Untuk kategori foto dan ilustrasi pemenangnya adalah seorang ibu Ivy Candra yang tekun mengasuh putranya yang mengidap autisme untuk mendapat akses pendidikan inklusif. Melalui serial esai foto ponsel ia menulis cerita yang memperlihatkan perjuangan keduanya.

Karya terbaik lain adalah Gus Dark dan Wayan Martino.

Di kategori audio ada Maylina Triastuti, pelajar SMA 3 Denpasar, mengisahkan tentang makin hilangnya generasi muda yang mau bertani di Bali. Karya ini lebih unggul dari dua karya pelajar lainnya yaitu Vira Duarsa dan Ardi Mahendra.

Adapun di kategori format video karya Hadhi Kusuma menjadi karya terbaik dengan judul Slinart, Street Art, dan Eksploitasi Pariwisata Bali.

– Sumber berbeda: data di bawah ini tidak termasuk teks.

(* ===== verification/WorkspaceTheorems.v ===== *)
(** * What the product API guarantees about membership *)

From stdpp Require Import base gmap strings list.
From Stdlib Require Import ZArith Lia.
From S2P Require Import Prelude Conditions Model ModelJson Types Text Engine Memory MemoryKeys MemoryTheorems Token.
From S2P Require Import Service ServiceWorkspaces ServiceGroups ServiceProjects ServiceAuthz ServiceFrame Requests RequestFrame.
From S2P Require Import WorkspaceInv WorkspaceSteps WorkspaceOps.
#[local] Open Scope Z_scope.

(** ** The other components leave the membership side alone *)
Definition notRoles (ts : list Tuple) : Prop := Forall (fun x => t_Namespace x <> "workspace") ts.

Lemma notRoles_nil : notRoles []. Proof. constructor. Qed.
Lemma notRoles_seat sku u : notRoles [seatTuple sku u]. Proof. by repeat constructor. Qed.
Lemma notRoles_group g m tu : groupMemberTuple g m = Ok tu -> notRoles [tu].
Proof. unfold groupMemberTuple. intros Hg. repeat case_match; simplify_eq; by repeat constructor. Qed.
Lemma notRoles_if (b : bool) l l' : notRoles l -> notRoles l' -> notRoles (if b then l else l').
Proof. by destruct b. Qed.
#[export] Hint Resolve notRoles_nil notRoles_seat notRoles_if : go.

Lemma wsInv_write s s0 p t ins del :
  wsInv s -> workspaces s0 = workspaces s -> memberships s0 = memberships s -> invitations s0 = invitations s ->
  tuples s0 = tuples s -> notRoles ins -> notRoles del -> wsInv (writeTuplesLocked p t ins del s0).
Proof. intros Hs ? ? ? ? Hi Hd. apply wsInv_foreign; [by eapply wsInv_tuples_same|]. by apply Forall_app. Qed.

Section Others.
#[local] Ltac same := intros s Hs; repeat case_match; simpl; try done; eapply wsInv_tuples_same; [exact Hs|done..].

Lemma kw_CreateProject p : keepsStore wsInv (Memory.CreateProject p). Proof. unfold Memory.CreateProject. same. Qed.
Lemma kw_UpdateProject p : keepsStore wsInv (Memory.UpdateProject p). Proof. unfold Memory.UpdateProject. same. Qed.
Lemma kw_CreateGroup g : keepsStore wsInv (Memory.CreateGroup g). Proof. unfold Memory.CreateGroup. same. Qed.
Lemma kw_SetSeatLimit p t sku l : keepsStore wsInv (Memory.SetSeatLimit p t sku l).
Proof. unfold Memory.SetSeatLimit. same. Qed.
Lemma kw_DeleteGroup p t id : keepsStore wsInv (Memory.DeleteGroup p t id).
Proof.
  intros s Hs. unfold Memory.DeleteGroup. case_match; simpl; [|done].
  eapply (wsInv_filter s); [done|done|done|done|reflexivity|]. intros k x Hn [Hg _]. simpl in Hg. congruence.
Qed.
Lemma kw_WriteTuples p t ins del : notRoles ins -> notRoles del -> keepsStore wsInv (Memory.WriteTuples p t ins del).
Proof. intros Hi Hd s Hs. by eapply wsInv_write. Qed.
Lemma kw_SetEnrollmentAndTuples e ins del :
  notRoles ins -> notRoles del -> keepsStore wsInv (SetEnrollmentAndTuples e ins del).
Proof. intros Hi Hd s Hs. by eapply (wsInv_write s). Qed.
Lemma kw_AssignSeat a sku u : keepsStore wsInv (AssignSeatAndTuple a (seatTuple sku u)).
Proof.
  intros s Hs. unfold AssignSeatAndTuple. cbv zeta.
  destruct (_ !! sa_UserID a); [eapply (wsInv_write s); eauto with go|].
  destruct (seatUsageLocked _ _ _) as [used limit].
  destruct (match limit with Some n => n <=? used | None => false end); [by eapply wsInv_tuples_same|].
  eapply (wsInv_write s); eauto with go.
Qed.
Lemma kw_RevokeSeat p t sku u : keepsStore wsInv (RevokeSeatAndTuple p t sku u (seatTuple sku u)).
Proof. intros s Hs. eapply (wsInv_write s); eauto with go. Qed.
End Others.
#[export] Hint Resolve kw_CreateProject kw_UpdateProject kw_CreateGroup kw_SetSeatLimit kw_DeleteGroup
  kw_WriteTuples kw_SetEnrollmentAndTuples kw_AssignSeat kw_RevokeSeat : go.

(** ** Product requests: everything but raw writes of role tuples and the
    removal of all tuples of a user *)
Definition productRequest (req : request) : Prop :=
  match req with
  | ReqWriteTuples _ ops => Forall (fun op => t_Namespace (op_Tuple op) <> "workspace") ops
  | ReqDeprovisionUser _ _ => False
  | _ => True
  end.

Section Product.
Context `{Sources} `{MapRange} `{JsonCodec} `{TextParsers} `{TokenJson} (svc : ServiceConfig).

Lemma splitOps_notRoles ops ins del :
  splitOps ops = Ok (ins, del) -> Forall (fun op => t_Namespace (op_Tuple op) <> "workspace") ops ->
  notRoles ins /\ notRoles del.
Proof.
  intros Hs Hf. revert ins del Hs. induction Hf as [|op ops Hop _ IH]; intros ins del; simpl.
  { intros [= <- <-]. split; constructor. }
  intros (_ & _ & ([i d] & Hs & Heq)%rbind_inv_ok)%rbind_inv_ok. destruct (IH _ _ Hs) as [Hi Hd].
  destruct (op_Delete op); simplify_eq; split; by try constructor.
Qed.

Lemma kw_groupTuple {A} g m (k : Tuple -> St World A) :
  (forall tu, notRoles [tu] -> keeps wsInv (k tu)) -> keeps wsInv (bind (lift (groupMemberTuple g m)) k).
Proof.
  intros Hk. destruct (groupMemberTuple g m) as [tu|e] eqn:Hg; [|intros w Hw; done].
  intros w Hw. apply Hk; [|done]. by eapply notRoles_group.
Qed.

Lemma groupOps_keep p g m st :
  keeps wsInv (AddGroupMember svc p g m) /\ keeps wsInv (RemoveGroupMember svc p g m) /\
  keeps wsInv (SetEnrollmentState svc p g m st).
Proof.
  unfold AddGroupMember, RemoveGroupMember, SetEnrollmentState, requireGroupManager. split_and!.
  - do 3 (apply keeps_bind; [apply keeps_reads; apply _|intros ?]).
    apply kw_groupTuple. intros tu Htu. keeps; eauto with go.
  - do 2 (apply keeps_bind; [apply keeps_reads; apply _|intros ?]).
    apply kw_groupTuple. intros tu Htu. keeps; eauto with go.
  - do 2 (apply keeps_bind; [apply keeps_reads; apply _|intros ?]).
    apply kw_groupTuple. intros tu Htu. keeps; eauto with go.
Qed.

Lemma WriteTuples_keep p ops :
  Forall (fun op => t_Namespace (op_Tuple op) <> "workspace") ops -> keeps wsInv (WriteTuples svc p ops).
Proof.
  intros Hf. unfold WriteTuples. destruct (splitOps ops) as [[ins del]|e] eqn:Hs; [|by intros w Hw].
  destruct (splitOps_notRoles _ _ _ Hs Hf) as [Hi Hd]. apply keeps_lift_ok. keeps; eauto with go.
Qed.

Lemma exec_keeps_wsInv req w : productRequest req -> wsInv (w_repo w) -> wsInv (w_repo (exec svc req w)).
Proof.
  intros Hreq. assert (Hk : keeps wsInv (fun w => (Ok tt, exec svc req w))); [|exact (Hk w)].
  assert (Hk : forall {A} (c : St World A), keeps wsInv c -> keeps wsInv (fun w => (Ok tt, (c w).2))) by done.
  destruct req; try (by destruct Hreq); apply Hk; clear Hk;
    lazymatch goal with
    | |- keeps _ (EnsurePersonalWorkspace _) => apply EnsurePersonalWorkspace_keeps
    | |- keeps _ (CreateWorkspace _ _ _ _) => apply CreateWorkspace_keeps
    | |- keeps _ (ListWorkspaces _) => apply ListWorkspaces_keeps
    | |- keeps _ (UpdateWorkspace _ _ _ _) => apply UpdateWorkspace_keeps
    | |- keeps _ (DeleteWorkspace _ _ _) => apply DeleteWorkspace_keeps
    | |- keeps _ (AddMember _ _ _ _ _) => apply AddMember_keeps
    | |- keeps _ (UpdateMemberRole _ _ _ _ _) => apply UpdateMemberRole_keeps
    | |- keeps _ (RemoveMember _ _ _ _) => apply RemoveMember_keeps
    | |- keeps _ (SuspendMember _ _ _ _) => apply SuspendMember_keeps
    | |- keeps _ (ReinstateMember _ _ _ _) => apply ReinstateMember_keeps
    | |- keeps _ (TransferOwnership _ _ _ _) => apply TransferOwnership_keeps
    | |- keeps _ (CreateInvitation _ _ _ _ _) => apply CreateInvitation_keeps
    | |- keeps _ (AcceptInvitation _ _ _) => apply AcceptInvitation_keeps
    | |- keeps _ (RevokeInvitation _ _ _) => apply RevokeInvitation_keeps
    | |- keeps _ (BatchCheck _ _ _ _) => apply keeps_reads, Reads_BatchCheck
    | |- keeps _ (AddGroupMember _ _ _ _) => apply (groupOps_keep _ _ _ EnrollmentActive)
    | |- keeps _ (RemoveGroupMember _ _ _ _) => apply (groupOps_keep _ _ _ EnrollmentActive)
    | |- keeps _ (SetEnrollmentState _ _ _ _ _) => apply groupOps_keep
    | |- keeps _ (WriteTuples _ _ _) => by apply WriteTuples_keep
    | |- _ => try (apply keeps_reads; apply _)
    end.
  all: unfold CreateGroup, DeleteGroup, SetSeatLimit, AssignSeat, RevokeSeat, CreateProject, UpdateProject,
    EnsureDefaultProject, CreateProject, ExportSubjectGrants, requireGroupManager, audit; cbv zeta; keeps; eauto with go.
Qed.

Lemma wsInv_New : wsInv New.
Proof.
  split.
  - apply map_Forall_empty.
  - intros sk k x Hx. discriminate Hx.
  - intros sk ws. split; try discriminate. intros r u. split; [intros [x Hx]; discriminate Hx|].
    intros (m & Hm & _). discriminate Hm.
  - intros sk id i Hi. discriminate Hi.
Qed.

Lemma execs_keeps_wsInv reqs w :
  Forall productRequest reqs -> wsInv (w_repo w) -> wsInv (w_repo (execs svc reqs w)).
Proof.
  apply (execs_keeps svc (fun w => wsInv (w_repo w)) productRequest). apply exec_keeps_wsInv.
Qed.
End Product.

Video dari peserta-peserta lain menceritakan hal yang serupa, tentang bagaimana kondisi Bali saat ini akibat perubahan sosial budaya ekonomi, termasuk maraknya seni baru di Bali yaitu street art.

Activism Journalism
“Penghargaan ini perlu untuk terus didorong sebagai diseminasi informasi sekaligus meningkatkan kualitas manusia dalam wujud perubahan sosial terutama bagi warga-warga pedalaman Bali,” kata Viebeke.

Dia memberikan contoh karya dari Made Selamat warga di Tulamben, Karangasem, yang menulis tentang krisis air di desanya. “Kekuatan ceritanya adalah karena tulisan itu dibuat oleh warga yang mengalami sendiri krisis tersebut,” tambahnya.

Karena itu, bagi Viebeke, karya-karya warga juga diharapkan turut mendorong activism journalism terutama untuk mengkounter kebijakan pemerintah dan pelaksanaan program masyarakat di lapangan.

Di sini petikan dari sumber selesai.